(* ===== verification/SessionService.v ===== *)
(** * SessionService: [sessions/src/session.service.ts] over any session store.

    The service draws from three outside sources, each read by index: the clock of the
    options ([clock n] is its n-th reading, [None] an invalid [Date]), the random ids and the
    random refresh tokens. The hash, the claims resolver, the token signer and the mirror are
    parameters. *)
From S2P Require Import Prelude JsMap JsText JsDate JsJson SessionSpec SessionRevocations.
From Stdlib Require Import Ascii.
Local Open Scope Z_scope.

(** ** Dates *)

(** [date.toISOString()]: a RangeError for an invalid date. *)
Definition toISOString (d : option Z) : outcome SessionError string :=
  match d with Some t => Ok (to_iso t) | None => Throw InvalidDate end.

Definition addSeconds (d : option Z) (seconds : Z) : option Z := t ← d; time_clip (t + seconds * 1000).

(** [a <= b] on time values, false when one is NaN. *)
Definition time_le (a b : option Z) : bool :=
  match a, b with Some x, Some y => x <=? y | _, _ => false end.
Definition time_lt (a b : option Z) : bool :=
  match a, b with Some x, Some y => x <? y | _, _ => false end.

Definition minIso (a b : string) : string := if time_le (date_parse a) (date_parse b) then a else b.

(** ** Strong factor *)

(** Bytes after which [value.trim()] ends: the longest prefix not followed by white space only. *)
Fixpoint trim_end (l : list Ascii.ascii) : list Ascii.ascii :=
  match l with
  | [] => []
  | c :: r => match trim_start (length l) l with [] => [] | _ => c :: trim_end r end
  end.
Definition trim (s : string) : string :=
  String.string_of_list_ascii
    (trim_end (trim_start (String.length s) (String.list_ascii_of_string s))).

(** [raw.split(/[,\s]+/).filter(Boolean)]: the maximal runs without comma or white space. *)
Fixpoint split_tokens (fuel : nat) (word : list Ascii.ascii) (l : list Ascii.ascii) : list string :=
  let flush := match word with [] => [] | _ => [String.string_of_list_ascii (rev word)] end in
  match fuel, l with
  | S fuel', c :: r =>
      if Ascii.eqb c ","%char then flush ++ split_tokens fuel' [] r
      else match skip_space l with
           | Some r' => flush ++ split_tokens fuel' [] r'
           | None => split_tokens fuel' (c :: word) r
           end
  | _, _ => flush
  end.
Definition factor_values (raw : json) : json :=
  match raw with
  | JString s => JArray (JString <$> split_tokens (String.length s) [] (String.list_ascii_of_string s))
  | v => v
  end.

Definition is_jstring (v : json) : bool := match v with JString _ => true | _ => false end.
Definition accepted_value (acceptedValues : list string) (v : json) : bool :=
  match v with
  | JString s =>
      let normalized := lower (trim s) in
      negb (String.eqb normalized EmptyString) && bool_decide (normalized ∈ acceptedValues)
  | _ => false
  end.
Definition strong_factor_ok (f : StrongFactor) (claims : option (list (string * json))) : bool :=
  let raw := default JUndefined (c ← claims; jm_get (sf_claimName f) c) in
  match factor_values raw with
  | JArray values => forallb is_jstring values && existsb (accepted_value (sf_acceptedValues f)) values
  | _ => false
  end.

(** [Promise.all]: every call runs; the first rejection is the result. *)
Fixpoint promise_all {S E A} (ms : list (JS S E A)) : JS S E (list A) := λ s,
  match ms with
  | [] => (Ok [], s)
  | m :: ms' =>
      let '(o, s1) := m s in
      let '(os, s2) := promise_all ms' s1 in
      (a ← o; l ← os; mret (a :: l), s2)
  end.

(** A [for] loop that awaits each call. *)
Fixpoint for_each {S E A} (f : A → JS S E ()) (l : list A) : JS S E () :=
  match l with
  | [] => mret ()
  | a :: l' => _ ← f a; for_each f l'
  end.

(** [try { m } catch { throw e }] *)
Definition rethrow {E A} (o : outcome E A) (e : E) : outcome E A :=
  match o with Ok a => Ok a | Throw _ => Throw e end.

(** ** The service *)

Record Service (St : Type) := {
  sv_store : St;
  sv_clock : nat;
  sv_random : nat;
  sv_mirror : list SessionMirrorEntry;
  sv_revocations : option RevocationList }.
Arguments sv_store {St} _.
Arguments sv_clock {St} _.
Arguments sv_random {St} _.
Arguments sv_mirror {St} _.
Arguments sv_revocations {St} _.
Arguments Build_Service {St} _ _ _ _ _.

Section service.
Context {St : Type} `{SessionStore St}.
Context (options : SessionOptions)
        (clock : nat → option Z) (wall : nat → Z)
        (randomUUID createRefreshToken : nat → string)
        (hashRefreshToken : string → string)
        (claimsResolver : option (SessionClaimsSubject → outcome SessionError SessionAuthorizationClaims))
        (signAccessToken : SessionRecord → option Z → outcome SessionError IssuedAccessToken)
        (mirrorAppend : SessionMirrorEntry → outcome SessionError ()).

Notation M := (JS (Service St) SessionError).

Definition on_store {A} (m : JS St SessionError A) : M A := λ s,
  let '(o, st) := m (sv_store s) in
  (o, Build_Service st (sv_clock s) (sv_random s) (sv_mirror s) (sv_revocations s)).

Definition now : M (option Z) := λ s,
  (Ok (clock (sv_clock s)),
   Build_Service (sv_store s) (S (sv_clock s)) (sv_random s) (sv_mirror s) (sv_revocations s)).

Definition draw (source : nat → string) : M string := λ s,
  (Ok (source (sv_random s)),
   Build_Service (sv_store s) (sv_clock s) (S (sv_random s)) (sv_mirror s) (sv_revocations s)).

(** [this.revocations?.add(sid, revokedAt)] *)
Definition note_revoked (sid revokedAt : string) : M () := λ s,
  (Ok (),
   Build_Service (sv_store s) (sv_clock s) (sv_random s) (sv_mirror s)
     (add (Some options) sid (date_parse revokedAt) (wall (sv_clock s)) <$> sv_revocations s)).

Definition mirror_append (e : SessionMirrorEntry) : M () := λ s,
  match mirrorAppend e with
  | Ok _ => (Ok (), Build_Service (sv_store s) (sv_clock s) (sv_random s) (sv_mirror s ++ [e]) (sv_revocations s))
  | Throw e => (Throw e, s)
  end.

Definition appendMirror (record : SessionRecord) (status : SessionStatus) (createdAt : string) : M () :=
  mirror_append {| me_sid := sr_sid record; me_tenantId := sr_tenantId record; me_userId := sr_userId record;
                   me_membershipId := sr_membershipId record; me_status := status;
                   me_expiresAt := sr_expiresAt record; me_createdAt := createdAt |}.

Definition assertActive (record : SessionRecord) (now : option Z) : outcome SessionError () :=
  if negb (bool_decide (sr_status record = st_active)) then Throw InvalidRefreshTokenError
  else if time_le (date_parse (sr_expiresAt record)) now || time_le (date_parse (sr_idleExpiresAt record)) now
  then Throw (SessionExpiredError (sr_sid record))
  else Ok ().

Definition revokeRecord (sid : string) (status : SessionStatus) : M (option (SessionRecord * string)) :=
  n ← now;
  revokedAt ← lift (toISOString n);
  record ← on_store (revokeSession sid revokedAt status);
  match record with
  | None => mret None
  | Some record => _ ← note_revoked sid revokedAt; mret (Some (record, revokedAt))
  end.

(** [`${record.userId}:${record.tenantId}`] *)
Definition session_scope (record : SessionRecord) : string :=
  sr_userId record +:+ ":" +:+ sr_tenantId record.

Definition revokeInternal (sid : string) (status : SessionStatus)
    (publishMessage : option (SessionRecord → string)) : M (option SessionRecord) :=
  revokedSession ← revokeRecord sid status;
  match revokedSession with
  | None => mret None
  | Some (record, revokedAt) =>
      _ ← appendMirror record status revokedAt;
      _ ← match publishMessage with
          | Some f => on_store (publishInvalidation (f record))
          | None => mret ()
          end;
      mret (Some record)
  end.

Definition bundle (record : SessionRecord) (refreshToken : string) (now : option Z)
    (revokedIds : option (list string)) : M SessionBundle :=
  accessToken ← lift (signAccessToken record now);
  mret {| sb_sid := sr_sid record; sb_revokedSessionIds := revokedIds;
          sb_accessToken := at_token accessToken; sb_accessTokenExpiresAt := at_expiresAt accessToken;
          sb_refreshToken := refreshToken; sb_expiresAt := sr_expiresAt record;
          sb_idleExpiresAt := sr_idleExpiresAt record |}.

(** [await this.claimsResolver?.resolve(subject)] *)
Definition resolve (subject : SessionClaimsSubject) : outcome SessionError (option SessionAuthorizationClaims) :=
  match claimsResolver with Some f => Some <$> f subject | None => Ok None end.
(* ===== verification/SessionInv.v ===== *)
(** * SessionInv: how the service moves the abstract sessions.

    Every method of the service changes its store by moves of the abstract sessions, whatever
    the store behind the interface, and keeps the freshness of random ids and tokens. What a
    move can never undo holds of every later state: a spent token stays spent, an ended session
    stays ended. *)
From S2P Require Import Prelude JsMap JsText JsDate JsJson SessionSpec SessionRevocations SessionService.
Local Open Scope Z_scope.

(** ** Moves *)

Section moves.
Context (randomUUID createRefreshToken : nat → string) (hashRefreshToken : string → string)
        (uuid_inj : ∀ i j, randomUUID i = randomUUID j → i = j).

(** A state and the number of random draws made. *)
Definition Snapshot : Type := AbsSessions * nat.

Inductive move : Snapshot → Snapshot → Prop :=
| move_draw a n : move (a, n) (a, S n)
| move_insert a n r i j n' :
    (n ≤ i < n')%nat → (n ≤ j < n')%nat → abs_fresh r a →
    sr_sid r = randomUUID i → sr_refreshTokenHash r = hashRefreshToken (createRefreshToken j) →
    move (a, n) (abs_insert r a, n')
| move_retire a n t r : as_sessions a !! sr_sid r = Some r → move (a, n) (abs_retire t a r, n)
| move_rotate a n r next idle t j n' :
    (n ≤ j < n')%nat → next = hashRefreshToken (createRefreshToken j) →
    as_sessions a !! sr_sid r = Some r → as_lookups a !! next = None →
    move (a, n) (abs_rotate r next idle t a, n')
| move_touch a n r idle t : as_sessions a !! sr_sid r = Some r → move (a, n) (abs_touch r idle t a, n)
| move_publish a n m : move (a, n) (abs_publish m a, n)
| move_prune a n t : move (a, n) (abs_prune t a, n).

(** Ids and tokens in use were drawn. *)
Definition drawn (n : nat) (a : AbsSessions) : Prop :=
  (∀ h, is_Some (as_lookups a !! h) → ∃ i, (i < n)%nat ∧ h = hashRefreshToken (createRefreshToken i)) ∧
  (∀ sid, is_Some (as_sessions a !! sid) ∨ is_Some (as_revoked a !! sid) → ∃ i, (i < n)%nat ∧ sid = randomUUID i).

(** What no move undoes. *)
Record keeps (x y : Snapshot) : Prop := {
  kp_draws : (x.2 ≤ y.2)%nat;
  kp_used h l : as_lookups x.1 !! h = Some l → rl_state l = lookup_used → as_lookups y.1 !! h = Some l;
  kp_lookup h l : as_lookups x.1 !! h = Some l →
    ∃ l', as_lookups y.1 !! h = Some l' ∧ rl_sid l' = rl_sid l ∧ rl_familyId l' = rl_familyId l;
  kp_ended i : (i < x.2)%nat → as_sessions x.1 !! randomUUID i = None → as_sessions y.1 !! randomUUID i = None;
  kp_session sid r : as_sessions x.1 !! sid = Some r →
    as_sessions y.1 !! sid = None ∨
    ∃ r', as_sessions y.1 !! sid = Some r' ∧ sr_userId r' = sr_userId r ∧ sr_tenantId r' = sr_tenantId r ∧
          sr_expiresAt r' = sr_expiresAt r ∧ sr_refreshFamilyId r' = sr_refreshFamilyId r }.

Lemma kept_refl x : keeps x x.
Proof. split; try done; [naive_solver|]. intros. right. eauto 10. Qed.

(** Every snapshot reached is well formed and drawn. *)
Definition good (x : Snapshot) : Prop := abs_wf x.1 ∧ drawn x.2 x.1.

Lemma kept_trans x y z : good x → keeps x y → keeps y z → keeps x z.
Proof.
  intros [_ [_ Hd]] [D1 U1 L1 E1 S1] [D2 U2 L2 E2 S2]. split; eauto; [lia| | |].
  - intros h l Hl. destruct (L1 _ _ Hl) as (l' & Hl' & <- & <-). eauto.
  - intros i Hi Hn. apply E2; [lia|]. by apply E1.
  - intros sid r Hr. destruct (S1 _ _ Hr) as [Hn|(r' & Hr' & <- & <- & <- & <-)]; [left|eauto].
    destruct (Hd sid (or_introl (mk_is_Some _ _ Hr))) as (i & Hi & ->). apply E2; [lia|done].
Qed.

Lemma lookups_insert_is_Some (m : gmap string RefreshTokenLookup) k v h :
  is_Some (<[k := v]> m !! h) → h = k ∨ is_Some (m !! h).
Proof. rewrite lookup_insert_is_Some. naive_solver. Qed.

Lemma move_good x y : good x → move x y → good y.
Proof.
  intros [Hwf [Hd1 Hd2]] Hm. split; [destruct Hm; simpl in *; auto with sessions|].
  assert (∀ n n' h, (∃ i, (i < n)%nat ∧ h = hashRefreshToken (createRefreshToken i)) → (n ≤ n')%nat →
                 ∃ i, (i < n')%nat ∧ h = hashRefreshToken (createRefreshToken i)) as Hs1
    by (intros n n' h (i & ? & ?) ?; exists i; split; [lia|done]).
  assert (∀ n n' h, (∃ i, (i < n)%nat ∧ h = randomUUID i) → (n ≤ n')%nat →
                 ∃ i, (i < n')%nat ∧ h = randomUUID i) as Hs2
    by (intros n n' h (i & ? & ?) ?; exists i; split; [lia|done]).
  destruct Hm as [a n|a n r i j n' Hi Hj Hf Hsid Hh|a n t r Hr|a n r next idle t j n' Hj -> Hr Hn|a n r idle t Hr
                 |a n m|a n t];
    simpl in *; (split; [intros h Hh'|intros sid Hsid']); simpl in *; eauto with lia.
  - apply lookups_insert_is_Some in Hh' as [->|?]; [exists j; split; [lia|done]|eauto with lia].
  - rewrite lookup_insert_is_Some in Hsid'.
    destruct Hsid' as [[<-|[_ ?]]|?]; [exists i; split; [lia|done]|eauto with lia..].
  - apply lookups_insert_is_Some in Hh' as [->|?]; [|eauto]. apply Hd1.
    rewrite (wf_hash _ Hwf _ _ Hr). eauto.
  - rewrite lookup_delete_is_Some, lookup_insert_is_Some in Hsid'.
    destruct Hsid' as [[_ ?]|[<-|[_ ?]]]; eauto.
  - apply lookups_insert_is_Some in Hh' as [->|Hh']; [exists j; split; [lia|done]|].
    apply lookups_insert_is_Some in Hh' as [->|Hh']; [|eauto with lia]. eapply Hs1; [apply Hd1|lia].
    rewrite (wf_hash _ Hwf _ _ Hr). eauto.
  - rewrite lookup_insert_is_Some in Hsid'. destruct Hsid' as [[<-|[_ ?]]|?]; eauto with lia.
  - rewrite lookup_insert_is_Some in Hsid'. destruct Hsid' as [[<-|[_ ?]]|?]; eauto.
  - destruct Hsid' as [?|[x Hx]]; [eauto|]. apply map_lookup_filter_Some in Hx as [Hx _]. eauto.
Qed.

:::::

Exercise requirements: Gather each line in the entries above where the string "normalized" is found.

Task solution:
      let normalized := lower (trim s) in
      negb (String.eqb normalized EmptyString) && bool_decide (normalized ∈ acceptedValues)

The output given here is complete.